## [Data extracted from a collection]
(** * Function-train regression of the C3 toolbox

    A shallow embedding of the regression layer (regress.c: [FTparam],
    [RegressionMemManager], the all-at-once and alternating objectives, the
    drivers, rank adaptation and cross validation), of the older per-core
    objective [regress_core_LS], and of the function monitor with its hash
    table (monitoring.c).

    Conventions of the embedding.
    - A C [double] is a binary64 primitive float; [isnan] and [isinf] are the
      kernel's classification.
    - A [size_t] that counts or indexes entries of an allocated buffer is a
      [nat]; where the code does arithmetic on caller-chosen values (the rank
      kick, the string hash) the 64-bit wrap-around is written out.
    - A heap buffer is a list.  Reading outside a buffer is undefined in C;
      the model reads [0] there, a store outside a buffer is dropped, and the
      statements carry the length conditions under which no such access
      happens.
    - [exit(1)] is the outcome [Exits] carrying the diagnostic that was
      printed; a failed [assert] is [Exits] too.
    - External collaborators (the function train, BLAS, the optimizer, the
      text serialisation) are parameters of the sections that use them. *)

From Stdlib Require Import Floats ZArith Lia String Ascii Permutation.
From stdpp Require Import base tactics list.

Set Warnings "-inexact-float".

(** ** Doubles, buffers and counted loops *)

Definition double := float.

Definition isnan (v : double) : bool := PrimFloat.is_nan v.
Definition isinf (v : double) : bool := PrimFloat.is_infinity v.
Definition fabs (v : double) : double := PrimFloat.abs v.

(** [(double) n] for a [size_t] below [2^63]. *)
Definition double_of_size_t (n : nat) : double :=
  PrimFloat.of_uint63 (Uint63.of_Z (Z.of_nat n)).

(** [buf[i]] for a buffer of doubles and for a buffer of [size_t]. *)
Definition rd (l : list double) (i : nat) : double := nth i l 0%float.
Definition rdn (l : list nat) (i : nat) : nat := nth i l 0.

(** [n] consecutive doubles read from [src + off]. *)
Definition read_n (src : list double) (off n : nat) : list double :=
  map (fun k => rd src (off + k)) (seq 0 n).

(** [memmove(dst + off, src + soff, n * sizeof(double))]. *)
Definition memmove (dst : list double) (off : nat)
    (src : list double) (soff n : nat) : list double :=
  list_inserts off (read_n src soff n) dst.

Definition calloc_double (n : nat) : list double := replicate n 0%float.
Definition calloc_size_t (n : nat) : list nat := replicate n 0.

(** [for (i = lo; i < lo + n; i++) s = body i s]. *)
Fixpoint for_loop {St : Type} (lo n : nat) (body : nat -> St -> St) (s : St) : St :=
  match n with
  | O => s
  | S n' => for_loop (S lo) n' body (body lo s)
  end.

(** Outcome of a call that may terminate the process.  [Unfinished] is not
    a behaviour of the program: it is the answer of a definition that was
    given too small a bound on the nesting of its calls. *)
Inductive outcome (A : Type) : Type :=
  | Returns (a : A)
  | Exits (diagnostic : string)
  | Unfinished.
Arguments Returns {A} a.
Arguments Exits {A} diagnostic.
Arguments Unfinished {A}.

#[global] Instance outcome_ret : MRet outcome := fun _ a => Returns a.
#[global] Instance outcome_bind : MBind outcome := fun _ _ k m =>
  match m with
  | Returns a => k a
  | Exits d => Exits d
  | Unfinished => Unfinished
  end.

(** A counted loop whose body may terminate the process. *)
Fixpoint for_loop_m {St : Type} (lo n : nat)
    (body : nat -> St -> outcome St) (s : St) : outcome St :=
  match n with
  | O => Returns s
  | S n' => s' ← body lo s; for_loop_m (S lo) n' body s'
  end.

(** ** The function train and the approximation options *)

(** Modelled from the spec: the approximation options are an external
    collaborator answering, per dimension, [nparams(dim) -> count] and
    [is_linear(dim) -> bool]. *)
Record MultiApproxOpts : Type := mkAopts {
  aopts_nparams : list nat;
  aopts_linear : list bool
}.

Definition multi_approx_opts_get_dim_nparams (a : MultiApproxOpts) (ii : nat) : nat :=
  rdn (aopts_nparams a) ii.

Definition multi_approx_opts_linear_p (a : MultiApproxOpts) (ii : nat) : bool :=
  nth ii (aopts_linear a) false.

(** Modelled from the spec: the function train (ft.c) is an external
    collaborator; of it the regression layer uses the ranks ([dim+1] of
    them), the number of parameters of each core and the parameter values,
    which [function_train_update_params] overwrites and
    [function_train_get_params] reads back.  Evaluation, gradients, rounding
    and norms are parameters of the sections below. *)
Record FunctionTrain : Type := mkFT {
  ft_dim : nat;
  ranks : list nat;
  ft_core_nparams : list nat;
  ft_vals : list double
}.

Definition function_train_get_ranks (f : FunctionTrain) : list nat := ranks f.
Definition function_train_get_nparams (f : FunctionTrain) : nat := length (ft_vals f).
Definition function_train_copy (f : FunctionTrain) : FunctionTrain := f.

Definition function_train_zeros (a : MultiApproxOpts) (d : nat) (rks : list nat)
    : FunctionTrain :=
  let per_core :=
    map (fun jj => rdn rks jj * rdn rks (jj + 1) * multi_approx_opts_get_dim_nparams a jj)
        (seq 0 d) in
  mkFT d (take (d + 1) (rks ++ replicate (d + 1) 0)) per_core
       (calloc_double (foldr Nat.add 0 per_core)).

Definition function_train_update_params (f : FunctionTrain) (p : list double)
    : FunctionTrain :=
  mkFT (ft_dim f) (ranks f) (ft_core_nparams f) (read_n p 0 (length (ft_vals f))).

Definition function_train_get_params (f : FunctionTrain) : list double := ft_vals f.

Definition ft_core_offset (f : FunctionTrain) (core : nat) : nat :=
  foldr Nat.add 0 (take core (ft_core_nparams f)).

Definition function_train_core_update_params (f : FunctionTrain) (core n : nat)
    (p : list double) : FunctionTrain :=
  mkFT (ft_dim f) (ranks f) (ft_core_nparams f)
       (memmove (ft_vals f) (ft_core_offset f core) p 0 n).

Definition function_train_core_get_params (f : FunctionTrain) (core : nat)
    : list double :=
  read_n (ft_vals f) (ft_core_offset f core) (rdn (ft_core_nparams f) core).

(** ** The parameterised function train *)

Record FTparam : Type := mkFTparam {
  ftp_ft : FunctionTrain;
  ftp_dim : nat;
  nparams_per_uni : list nat;
  nparams_per_core : list nat;
  max_param_uni : nat;
  nparams : nat;
  params : list double;
  approx_opts : MultiApproxOpts
}.

Definition set_params (ftp : FTparam) (p : list double) (f : FunctionTrain) : FTparam :=
  mkFTparam f (ftp_dim ftp) (nparams_per_uni ftp) (nparams_per_core ftp)
            (max_param_uni ftp) (nparams ftp) p (approx_opts ftp).

(** [ft_param_alloc]: the per-core and per-function counts follow from the
    ranks; [prm] is the optional initial parameter vector. *)
Definition ft_param_alloc (d : nat) (aopts : MultiApproxOpts)
    (prm : option (list double)) (rks : list nat) : FTparam :=
  let np := multi_approx_opts_get_dim_nparams aopts in
  let per_core := map (fun jj => rdn rks jj * rdn rks (jj + 1) * np jj) (seq 0 d) in
  let n := foldr Nat.add 0 per_core in
  let per_uni :=
    flat_map (fun jj => replicate (rdn rks jj * rdn rks (jj + 1)) (np jj)) (seq 0 d) in
  let mx := foldl Nat.max 0 per_uni in
  let f := function_train_zeros aopts d rks in
  match prm with
  | None => mkFTparam f d per_uni per_core mx n (calloc_double n) aopts
  | Some p =>
      let p' := memmove (calloc_double n) 0 p 0 n in
      mkFTparam (function_train_update_params f p') d per_uni per_core mx n p' aopts
  end.

Definition ft_param_get_nparams (ftp : FTparam) : nat := nparams ftp.

Definition ft_param_update_params (ftp : FTparam) (p : list double) : FTparam :=
  let p' := memmove (params ftp) 0 p 0 (nparams ftp) in
  set_params ftp p' (function_train_update_params (ftp_ft ftp) p').

(** Counters and buffer of the restricted updates; [stores] records, in
    program order, the indices of [ftp->params] that were assigned. *)
Record upd_state : Type := mkUpd {
  ind : nat;
  onparam_new : nat;
  onparam_general : nat;
  buf : list double;
  stores : list nat
}.

Definition upd_store (src : list double) (s : upd_state) : upd_state :=
  mkUpd (ind s) (S (onparam_new s)) (onparam_general s)
        (<[onparam_general s := rd src (onparam_new s)]> (buf s))
        (stores s ++ [onparam_general s]).

Definition upd_next_param (s : upd_state) : upd_state :=
  mkUpd (ind s) (onparam_new s) (S (onparam_general s)) (buf s) (stores s).

Definition upd_next_func (s : upd_state) : upd_state :=
  mkUpd (S (ind s)) (onparam_new s) (onparam_general s) (buf s) (stores s).
(** X10: what the sprite replacement writes for one sprite, the exporter
    decodes back.  For a package at [pkg_off >= 0] with character data at
    [chars >= 0] and a sprite with [charnum >= 0], after the packed
    indexes of the sprite are written inside the buffer at
    [pkg_off + chars + charnum * nbytes], [decode_character] on the block
    [data[pkg_off:]], from which the exporter decodes, returns the size
    of the sprite and the written indexes, each reduced to its low [bpp]
    bits; and so it does on every block [data[pkg_off:e]] that holds the
    bytes of the sprite. *)
Theorem written_character_read_back (data : bytes)
        (pkg_off chars charnum attr : Z) (idxs : list Z) :
  let '(w, h, bpp) := Sprites.sprite_dims attr in
  let nbytes := (w * h * bpp + 7) / 8 in
  let char_off := pkg_off + chars + charnum * nbytes in
  0 <= pkg_off -> 0 <= chars -> 0 <= charnum ->
  char_off + nbytes <= Py.len data ->
  Py.len idxs = w * h ->
  exists packed,
    Pixels.pack_bits_msb idxs w h bpp = Some packed
    /\ let data' := Py.slice_assign data char_off (char_off + nbytes) packed in
       Pixels.decode_character (Py.slice data' pkg_off (Py.len data'))
         chars charnum attr
       = (w, h, map (fun x => Z.land x (Z.shiftl 1 bpp - 1)) idxs)
       /\ forall e, char_off + nbytes <= e ->
            Pixels.decode_character (Py.slice data' pkg_off e)
              chars charnum attr
            = (w, h, map (fun x => Z.land x (Z.shiftl 1 bpp - 1)) idxs).
Proof.
  pose proof (sprite_dims_cases attr) as Hr.
  unfold Pixels.decode_character.
  destruct (Sprites.sprite_dims attr) as [[w h] bpp].
  destruct Hr as (Hw & Hh & Hb & _ & Hn).
  cbv zeta. intros Hp Hc Hcn Hfit Hlen.
  assert (Hbpp : 1 <= bpp) by (cbn [In] in Hb; lia).
  assert (Hwh : 0 <= w * h) by (cbn [In] in Hw, Hh; nia).
  destruct (pack_any w h bpp idxs Hbpp ltac:(lia)) as (b & Hpack & Hbl & Hu).
  exists b. split; [exact Hpack|].
  set (nb := (w * h * bpp + 7) / 8) in *.
  assert (Hcn' : 0 <= charnum * nb) by nia.
  remember (pkg_off + chars + charnum * nb) as off eqn:Eoff.
  assert (Hlen' : Py.len (Py.slice_assign data off (off + nb) b)
                  = Py.len data).
  { rewrite <- Hbl. apply len_slice_assign_inside; lia. }
  assert (Hany : forall e, off + nb <= e ->
            (w, h,
             Pixels.unpack_bits
               (Py.slice (Py.slice (Py.slice_assign data off (off + nb) b)
                            pkg_off e)
                  (chars + charnum * nb) (chars + charnum * nb + nb))
               w h bpp)
            = (w, h, map (fun x => Z.land x (Z.shiftl 1 bpp - 1)) idxs)).
  { intros e He.
    rewrite slice_slice; [| lia | lia | lia | rewrite Hlen'; lia].
    replace (pkg_off + (chars + charnum * nb)) with off by lia.
    replace (pkg_off + (chars + charnum * nb + nb)) with (off + nb) by lia.
    rewrite <- Hbl. rewrite slice_assign_read by lia.
    rewrite Hu. do 2 f_equal.
    unfold Py.slice. rewrite !clamp_index_id by lia.
    change (Z.to_nat 0) with 0%nat. cbn [skipn].
    apply firstn_all2. unfold Py.len in Hlen. lia. }
  split; [apply Hany; rewrite Hlen'; lia | exact Hany].
Qed.

Lemma written_character_read_back_witness :
  exists packed,
    Pixels.pack_bits_msb (repeat 2 64) 8 8 2 = Some packed
    /\ let data' := Py.slice_assign (repeat x00 60) 36 (36 + 16) packed in
       Pixels.decode_character (Py.slice data' 4 (Py.len data')) 16 1 0
       = (8, 8, map (fun x => Z.land x (Z.shiftl 1 2 - 1)) (repeat 2 64))
       /\ forall e, 36 + 16 <= e ->
            Pixels.decode_character (Py.slice data' 4 e) 16 1 0
            = (8, 8, map (fun x => Z.land x (Z.shiftl 1 2 - 1))
                         (repeat 2 64)).
Proof.
  apply (written_character_read_back (repeat x00 60) 4 16 1 0 (repeat 2 64));
    vm_compute; congruence.
Defined.

(** X11: the sprite replacement keeps the length of the buffer whenever
    the character data of every sprite it writes lie inside the buffer:
    then no packing raises and every write replaces as many bytes as it
    writes. *)
Theorem write_tiles_inside (sprs : list Sprites.SpriteDef)
        (ds : list (Z * Z * Z)) (data : bytes) (bin_chars_base : Z)
        (tile : Z -> Z) (rest_tiles : Z -> Z -> Z) :
  Forall (fun sd : Sprites.SpriteDef * (Z * Z * Z) =>
            let '(s, (w, h, bpp)) := sd in
            let nbytes := (w * h * bpp + 7) / 8 in
            1 <= bpp /\ 0 <= w * h
            /\ 0 <= bin_chars_base + Sprites.charnum s * nbytes
            /\ bin_chars_base + Sprites.charnum s * nbytes + nbytes
               <= Py.len data)
         (combine sprs ds) ->
  exists data',
    ReplaceSpritesMain.write_tiles data bin_chars_base sprs ds tile rest_tiles
    = Some data'
    /\ Py.len data' = Py.len data.
Proof.
  revert ds data tile rest_tiles.
  induction sprs as [|s sprs IH]; intros ds data tile rest_tiles HF.
  - exists data. split; reflexivity.
  - destruct ds as [|[[w h] bpp] ds].
    + exists data. split; reflexivity.
    + cbn [combine] in HF. apply Forall_cons_iff in HF as [Hs HF].
      cbv zeta in Hs. destruct Hs as (Hbpp & Hwh & Hlo & Hhi).
      cbn [ReplaceSpritesMain.write_tiles]. cbv zeta.
      destruct (pack_any w h bpp (map tile (Py.range 0 (w * h) 1)) Hbpp)
        as (b & -> & Hbl & _).
      { rewrite len_map. unfold Py.len. rewrite length_range. lia. }
      set (off := bin_chars_base + Sprites.charnum s * ((w * h * bpp + 7) / 8))
        in *.
      assert (Hl : Py.len (Py.slice_assign data off
                             (off + (w * h * bpp + 7) / 8) b) = Py.len data).
      { rewrite <- Hbl. apply len_slice_assign_inside; lia. }
      destruct (IH ds (Py.slice_assign data off (off + (w * h * bpp + 7) / 8) b)
                  (rest_tiles 0) (fun n => rest_tiles (n + 1)))
        as (data' & Hw & Hl').
      { eapply Forall_impl; [|exact HF]. intros [s' [[w' h'] bpp']].
        cbv zeta. rewrite Hl. tauto. }
      exists data'. split; [exact Hw | lia].
Qed.

Lemma write_tiles_inside_witness :
  exists data',
    ReplaceSpritesMain.write_tiles (repeat x00 40) 8
      [Sprites.mkSprite 1 0 0 0] [(8, 8, 2)] (fun _ => 1) (fun _ _ => 0)
    = Some data'
    /\ Py.len data' = Py.len (repeat x00 40).
Proof.
  apply (write_tiles_inside [Sprites.mkSprite 1 0 0 0] [(8, 8, 2)]
           (repeat x00 40) 8 (fun _ => 1) (fun _ _ => 0)).
  repeat constructor; vm_compute; congruence.
Defined.

(** ** Further properties: the ADPCM codec and the audio import *)

Lemma decode_nibbles_multiples (nibs : list Z) (p si : Z) :
  0 <= si <= 15 ->
  exists pcm, Adpcm.decode_nibbles (p, si) nibs = Some pcm
              /\ List.length pcm = List.length nibs
              /\ Forall (fun s => -32752 <= s <= 32752 /\ s mod 16 = 0) pcm.
Proof.
  revert p si. induction nibs as [|nib rest IH]; intros p si Hsi.
  - exists []. repeat split. constructor.
  - cbn [Adpcm.decode_nibbles].
    destruct (decode_nibble_total p si nib Hsi) as (p' & si' & E & Hsi' & Hp').
    rewrite E. destruct (IH p' si' Hsi') as (pcm & E2 & Hl & Hf).
    rewrite E2. exists (p' * 16 :: pcm). split; [reflexivity|].
    split; [cbn [List.length]; now rewrite Hl|].
    constructor; [|exact Hf]. split; [lia | apply Z.mod_mul; lia].
Qed.

(** X12: the ADPCM decoder never raises; it returns two samples for every
    input byte, each a multiple of 16 between -32752 and 32752. *)
Theorem gp_adpcm_decode_total (adpcm_bytes : bytes) :
  exists pcm,
    Adpcm.gp_adpcm_decode adpcm_bytes = Some pcm
    /\ Py.len pcm = 2 * Py.len adpcm_bytes
    /\ Forall (fun s => -32752 <= s <= 32752 /\ s mod 16 = 0) pcm.
Proof.
  unfold Adpcm.gp_adpcm_decode.
  destruct (decode_nibbles_multiples (Adpcm.nibbles_of adpcm_bytes) 0 0
              ltac:(lia)) as (pcm & E & Hl & HF).
  exists pcm. split; [exact E|]. split; [|exact HF].
  unfold Py.len. rewrite Hl, length_nibbles_of. lia.
Qed.

Lemma encode_sample_total (p si sample : Z) :
  0 <= si <= 15 ->
  exists p' si' nib,
    Adpcm.encode_sample (p, si) sample = Some ((p', si'), nib)
    /\ 0 <= si' <= 15 /\ 0 <= nib <= 15.
Proof.
  intros Hsi. unfold Adpcm.encode_sample. cbv zeta.
  destruct (index_inside Adpcm.step_table si) as [step E].
  { change (Py.len Adpcm.step_table) with 16. lia. }
  destruct (sample - p <? 0); cbv iota beta; rewrite E;
    do 3 (destruct_if; cbv iota beta);
    eval_closed; rewrite !(if_clamp 0 15) by lia;
    eexists _, _, _; (split; [reflexivity|]);
    (split; [apply clamp_range; lia | lia]).
Qed.

Lemma encode_samples_total (qs : list Z) (p si : Z) :
  0 <= si <= 15 ->
  exists nibs, Adpcm.encode_samples (p, si) qs = Some nibs
               /\ List.length nibs = List.length qs.
Proof.
  revert p si. induction qs as [|q rest IH]; intros p si Hsi.
  - exists []. split; reflexivity.
  - cbn [Adpcm.encode_samples].
    destruct (encode_sample_total p si q Hsi) as (p' & si' & nib & -> & Hsi' & _).
    destruct (IH p' si' Hsi') as (nibs & -> & Hl).
    exists (nib :: nibs). split; [reflexivity|]. cbn [List.length]. lia.
Qed.

Lemma len_pack_nibbles (nibs : list Z) :
  Py.len (Adpcm.pack_nibbles nibs) = (Py.len nibs + 1) / 2.
Proof.
  enough (G : Py.len (Adpcm.pack_nibbles nibs) = (Py.len nibs + 1) / 2
              /\ forall x, Py.len (Adpcm.pack_nibbles (x :: nibs))
                           = (Py.len (x :: nibs) + 1) / 2) by apply G.
  induction nibs as [|y rest [IH1 IH2]].
  - split; [reflexivity|]. intros x. reflexivity.
  - split; [apply IH2|]. intros x.
    cbn [Adpcm.pack_nibbles]. rewrite !len_cons, IH1.
    pose proof (len_nonneg rest).
    apply Z.div_unique with (r := (Py.len rest + 1) mod 2).
    + left. apply Z.mod_pos_bound. lia.
    + pose proof (Z.div_mod (Py.len rest + 1) 2 ltac:(lia)). lia.
Qed.

(** X13: from any predictor and a step index inside the table the ADPCM
    encoder never raises, whatever the samples, and packs two samples per
    byte: it returns [(n + 1) // 2] bytes for [n] samples. *)
Theorem gp_adpcm_encode_total (pcm16 : list Z)
        (initial_predictor initial_step_index : Z) :
  0 <= initial_step_index <= 15 ->
  exists enc,
    Adpcm.gp_adpcm_encode pcm16 initial_predictor initial_step_index
    = Some enc
    /\ Py.len enc = (Py.len pcm16 + 1) / 2.
Proof.
  intros Hsi. unfold Adpcm.gp_adpcm_encode. cbv zeta.
  destruct (encode_samples_total (map Adpcm.quantize pcm16)
              initial_predictor initial_step_index Hsi) as (nibs & -> & Hl).
  eexists. split; [reflexivity|].
  rewrite len_pack_nibbles. unfold Py.len. rewrite Hl, length_map.
  reflexivity.
Qed.

Lemma gp_adpcm_encode_total_witness :
  exists enc,
    Adpcm.gp_adpcm_encode [32767; -32768; 5] 0 0 = Some enc
    /\ Py.len enc = (Py.len [32767; -32768; 5] + 1) / 2.
Proof. apply (gp_adpcm_encode_total [32767; -32768; 5] 0 0). lia. Defined.

(** X14: the block scan never raises; every block it reports starts at a
    non-negative offset, has its ADPCM slot right after the 64-byte
    header, non-empty and ending inside the file, and a sample rate
    between 1 and 192000. *)
Theorem scan_spf2alp_blocks_inside (data : bytes) :
  exists blocks,
    ImportDeviceSounds.scan_spf2alp_blocks data = Some blocks
    /\ Forall (AudioSpec.slot_ok (Py.len data)) blocks.
Proof. exact (scan_spf2alp_blocks_spec data). Qed.

(** X15: trimming or padding gives exactly [slot_bytes] bytes, the bytes
    of the encoding followed by zeros, so the final size check of the
    import never skips a block. *)
Theorem fit_exact (encoded : bytes) (slot : Z) :
  0 <= slot ->
  Py.len (ImportDeviceSounds.fit encoded slot) = slot
  /\ ImportDeviceSounds.fit encoded slot
     = (Py.slice encoded 0 slot
        ++ repeat x00 (Z.to_nat (slot - Py.len encoded)))%list.
Proof.
  intros Hs. split; [apply len_fit; exact Hs|].
  unfold ImportDeviceSounds.fit. pose proof (len_nonneg encoded) as Hl.
  destruct (Py.len encoded >? slot) eqn:E1.
  - replace (Z.to_nat (slot - Py.len encoded)) with 0%nat by lia.
    cbn [repeat]. now rewrite app_nil_r.
  - assert (Hall : Py.slice encoded 0 slot = encoded).
    { unfold Py.slice, Py.clamp_index.
      destruct (0 <? 0) eqn:E0; [lia|]. destruct (slot <? 0) eqn:E2; [lia|].
      rewrite (Z.min_r slot (Py.len encoded)), (Z.min_l 0) by lia.
      change (Z.to_nat 0) with 0%nat. cbn [skipn].
      apply firstn_all2. unfold Py.len in *. lia. }
    rewrite Hall. destruct (Py.len encoded <? slot) eqn:E2; [reflexivity|].
    replace (Z.to_nat (slot - Py.len encoded)) with 0%nat by lia.
    cbn [repeat]. now rewrite app_nil_r.
Qed.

## [WORK TO BE COMPLETED]
Number of lines above containing "every": give it, with no other text.

## [ANSWER BELOW]
5